Search the data for "string" and copy every matching line.

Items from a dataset
┄┄┄┄┄┄┄┄┄┄
(** ** The constructor *)

Lemma built_ext (self self' : KiTS19) :
  _case_slice_indices self' = _case_slice_indices self →
  _imgs self' = _imgs self → _labels self' = _labels self →
  _indices self' = _indices self →
  _train_indices self' = _train_indices self →
  _valid_indices self' = _valid_indices self →
  _test_indices self' = _test_indices self →
  _train_case_slice_num self' = _train_case_slice_num self →
  _valid_case_slice_num self' = _valid_case_slice_num self →
  _test_case_slice_num self' = _test_case_slice_num self →
  built self → built self'.
Proof.
  intros E1 E2 E3 E4 E5 E6 E7 E8 E9 E10 [].
  constructor; unfold all_nums in *; rewrite ?E1, ?E2, ?E3, ?E4, ?E5, ?E6, ?E7, ?E8, ?E9, ?E10;
    done.
Qed.

Section Constructor.

Variable np_load : path → outcome ndarray.
Variable np_stack_axis2 : list ndarray → outcome ndarray.
Variable image_to_tensor : ndarray → outcome ndarray.
Variable to_numpy : sample → outcome sample.
Variable pad_resize : Z → Z * Z → value → value → outcome sample.

Lemma init_Ret fs stack_num spec_classes img_size rois roi_error_range
      train_transform valid_transform test_transform
      train_case valid_case test_case self :
  __init__ np_load np_stack_axis2 image_to_tensor to_numpy pad_resize
           fs stack_num spec_classes img_size rois roi_error_range
           train_transform valid_transform test_transform
           train_case valid_case test_case = Ret self →
  built self ∧
  _stack_num self = stack_num ∧
  _rois self = rois ∧
  _spec_classes self = default [0; 1; 2] spec_classes ∧
  length (_spec_classes self) = 3%nat ∧
  (∃ names, get_classes_name (_spec_classes self) true = Ret names ∧
            _num_classes self = len names) ∧
  length (all_nums self) = length ((train_case ++ valid_case) ++ test_case).
Proof.
  unfold __init__. intros H.
  inv_bind_as H spec Hspec.
  inv_bind_as H self1 Hdata.
  inv_bind_as H names Hnames.
  destruct (__getitem__ _ _ _ _ _ 0 _) as [r s] eqn:Erun.
  inv_bind_as H data Hr. inv_bind_as H image Himage. inv_bind_as H ch Hch.
  injection H as <-.
  pose proof (reader_obj _ {| obj := _split_subset self1; log := [] |}
                (reader_getitem np_load np_stack_axis2 image_to_tensor
                   to_numpy pad_resize 0)) as Hobj.
  rewrite Erun in Hobj. cbn [snd obj] in Hobj. rewrite Hobj. cbn.
  pose proof (get_data_built _ _ _ _ _ _ Hdata) as Hb.
  apply get_data_Ret in Hdata
    as (ti & tl & tn & vi & vl & vn & si & sl & sn & Ht & Hv & Hs & _ & _ & _
        & _ & _ & _ & Htn & Hvn & Hsn & _ & Hro & Hst & Hsp).
  cbn in Hro, Hst, Hsp, Ht, Hv, Hs.
  assert (length spec = 3%nat ∧ spec = default [0; 1; 2] spec_classes) as [Hl3 Hdef].
  { destruct spec_classes as [sc|]; cbn in Hspec.
    - inv_bind_as Hspec u Hu. injection Hspec as <-.
      apply assert_Ret_inv, bool_decide_eq_true in Hu. rename Hu into Ha. cbn. unfold len in Ha.
      cbn in Ha. split; [lia | done].
    - by injection Hspec as <-. }
  split_and!.
  - by eapply built_ext; [..|exact Hb].
  - done.
  - done.
  - by rewrite Hsp.
  - by rewrite Hsp.
  - exists names. split; [|done]. by rewrite <- Hnames.
  - unfold all_nums. cbn. rewrite Htn, Hvn, Hsn. rewrite !length_app.
    apply read_npy_inv in Ht as [_ <-]. apply read_npy_inv in Hv as [_ <-].
    apply read_npy_inv in Hs as [_ <-]. done.
Qed.

End Constructor.

Example demo_init_ok : demo_init = Ret demo.
Proof. vm_compute. reflexivity. Qed.

(** ** Logs of a windowed read *)

Lemma img_refs_app (l k : list event) : img_refs (l ++ k) = img_refs l ++ img_refs k.
Proof. unfold img_refs. apply omap_app. Qed.

Lemma img_refs_window_events (self : KiTS19) (lo hi : Z) (js : list Z) :
  img_refs (window_events self lo hi js) = clamp lo hi <$> js.
Proof.
  unfold window_events. induction js as [|i js IH]; [done|].
  cbn [fmap list_fmap concat]. rewrite img_refs_app, IH. done.
Qed.

Lemma img_refs_label_events (self : KiTS19) (idx : Z) :
  img_refs (label_events self idx) = [].
Proof. done. Qed.

Lemma filter_label_window_events (self : KiTS19) (lo hi : Z) (js : list Z) :
  built self → 0 ≤ lo → lo < hi → hi ≤ len (_imgs self) →
  Forall (λ e, is_label_event e = false) (window_events self lo hi js).
Proof.
  intros Hb H0 Hlt Hhi. unfold window_events.
  induction js as [|i js IH]; [constructor|].
  cbn [fmap list_fmap concat]. apply Forall_app. split; [|done].
  unfold slice_events. repeat constructor. cbn.
  pose proof (clamp_in_range lo hi i Hlt) as Hc.
  destruct (getitem_in_range (_imgs self) (clamp lo hi i)) as (p & Hp & _); [lia|].
  rewrite (list_lookup_total_correct _ _ _ Hp).
  apply bool_decide_eq_false. intros Hseg.
  pose proof (built_imgs_dir _ Hb) as Him.
  rewrite Forall_lookup in Him. specialize (Him _ _ Hp).
  unfold in_dir in *. congruence.
Qed.

Lemma filter_all_false {A} (f : A → bool) (l : list A) :
  Forall (λ x, f x = false) l → filter (λ x, f x) l = [].
Proof.
  induction 1 as [|x l Hx _ IH]; [done|].
  rewrite filter_cons. rewrite Hx. cbn. done.
Qed.

Lemma boundary_lookup (self : KiTS19) (c : Z) :
  built self → 0 ≤ c ≤ len (all_nums self) →
  _case_slice_indices self !! Z.to_nat c = Some (boundary (all_nums self) c).
Proof.
  intros Hb Hc. rewrite (built_csi _ Hb).
  apply case_slice_indices_lookup. unfold len in Hc. lia.
Qed.

Lemma built_test_range (self : KiTS19) (idx : Z) :
  built self → idx ∈ _test_indices self → 0 ≤ idx < len (_imgs self).
Proof.
  intros Hb Hin. rewrite (built_test _ Hb), elem_of_seqZ in Hin.
  rewrite <- (built_total _ Hb). unfold all_nums. rewrite !sum_Z_app.
  pose proof (built_nonneg _ Hb) as Hnn. unfold all_nums in Hnn.
  apply Forall_app in Hnn as [Hnn H3]. apply Forall_app in Hnn as [H1 H2].
  apply sum_Z_nonneg in H1, H2, H3. lia.
Qed.

Lemma built_train_valid_range (self : KiTS19) (idx : Z) :
  built self → idx ∈ _train_indices self ∨ idx ∈ _valid_indices self →
  0 ≤ idx < len (_imgs self) ∧ idx ∉ _test_indices self.
Proof.
  intros Hb Hin.
  rewrite (built_train _ Hb), (built_valid _ Hb), !elem_of_seqZ in Hin.
  rewrite (built_test _ Hb), elem_of_seqZ.
  rewrite <- (built_total _ Hb). unfold all_nums. rewrite !sum_Z_app.
  pose proof (built_nonneg _ Hb) as Hnn. unfold all_nums in Hnn.
  apply Forall_app in Hnn as [Hnn H3]. apply Forall_app in Hnn as [H1 H2].
  apply sum_Z_nonneg in H1, H2, H3. lia.
Qed.

(** ** ROI trimming *)

Lemma lookup_key_Some `{Countable K} {V} (d : gmap K V) (k : K) (v : V) :
  d !! k = Some v → lookup_key d k = Ret v.
Proof. unfold lookup_key. by intros ->. Qed.

Lemma roi_bounds_table (table : roi_table) (e case n : Z)
    (entry : gmap string roi_record) (roi : roi_record) (lo hi : Z) :
  table !! case_key case = Some entry →
  entry !! "kidney"%string = Some roi →
  roi !! "min_z"%string = Some lo → roi !! "max_z"%string = Some hi →
  roi_bounds (Some table) e case n = Ret (Z.max 0 (lo - e), Z.min n (hi + e)).
Proof.
  intros He Hk Hlo Hhi. unfold roi_bounds.
  rewrite (lookup_key_Some _ _ _ He). cbn.
  rewrite (lookup_key_Some _ _ _ Hk). cbn.
  rewrite (lookup_key_Some _ _ _ Hlo). cbn.
  rewrite (lookup_key_Some _ _ _ Hhi). done.
Qed.

Lemma read_npy_one_test (rois : option roi_table) (e : Z) (fs : filesystem)
    (case a b : Z) :
  fs_exists fs [case_key case; "imaging"%string] = true →
  roi_bounds rois e case
    (len (sorted (glob_npy fs [case_key case; "imaging"%string]))) = Ret (a, b) →
  _read_npy rois e fs [case] true
  = Ret (slice (sorted (glob_npy fs [case_key case; "imaging"%string])) a b, [],
         [len (slice (sorted (glob_npy fs [case_key case; "imaging"%string])) a b)]).
Proof.
  intros Hex Hb. unfold _read_npy, for_fold, _read_npy_case. cbn [app].
  rewrite Hex. cbn. rewrite Hb. done.
Qed.

Lemma read_npy_one_imgs (rois : option roi_table) (e : Z) (fs : filesystem)
    (case a b : Z) (is_test : bool) imgs labels nums :
  roi_bounds rois e case
    (len (sorted (glob_npy fs [case_key case; "imaging"%string]))) = Ret (a, b) →
  _read_npy rois e fs [case] is_test = Ret (imgs, labels, nums) →
  imgs = slice (sorted (glob_npy fs [case_key case; "imaging"%string])) a b ∧
  nums = [len imgs].
Proof.
  intros Hb H. unfold _read_npy, for_fold in H.
  inv_bind_as H acc Hacc. injection H as ->.
  apply read_npy_case_Ret in Hacc as (a' & b' & ci & Hb' & -> & -> & -> & _).
  rewrite Hb in Hb'. injection Hb' as <- <-. done.
Qed.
┄┄┄┄┄┄┄┄┄┄
> _Task output_:
    (entry : gmap string roi_record) (roi : roi_record) (lo hi : Z) :
  entry !! "kidney"%string = Some roi →
  roi !! "min_z"%string = Some lo → roi !! "max_z"%string = Some hi →
  fs_exists fs [case_key case; "imaging"%string] = true →
    (len (sorted (glob_npy fs [case_key case; "imaging"%string]))) = Ret (a, b) →
  = Ret (slice (sorted (glob_npy fs [case_key case; "imaging"%string])) a b, [],
         [len (slice (sorted (glob_npy fs [case_key case; "imaging"%string])) a b)]).
    (len (sorted (glob_npy fs [case_key case; "imaging"%string]))) = Ret (a, b) →
  imgs = slice (sorted (glob_npy fs [case_key case; "imaging"%string])) a b ∧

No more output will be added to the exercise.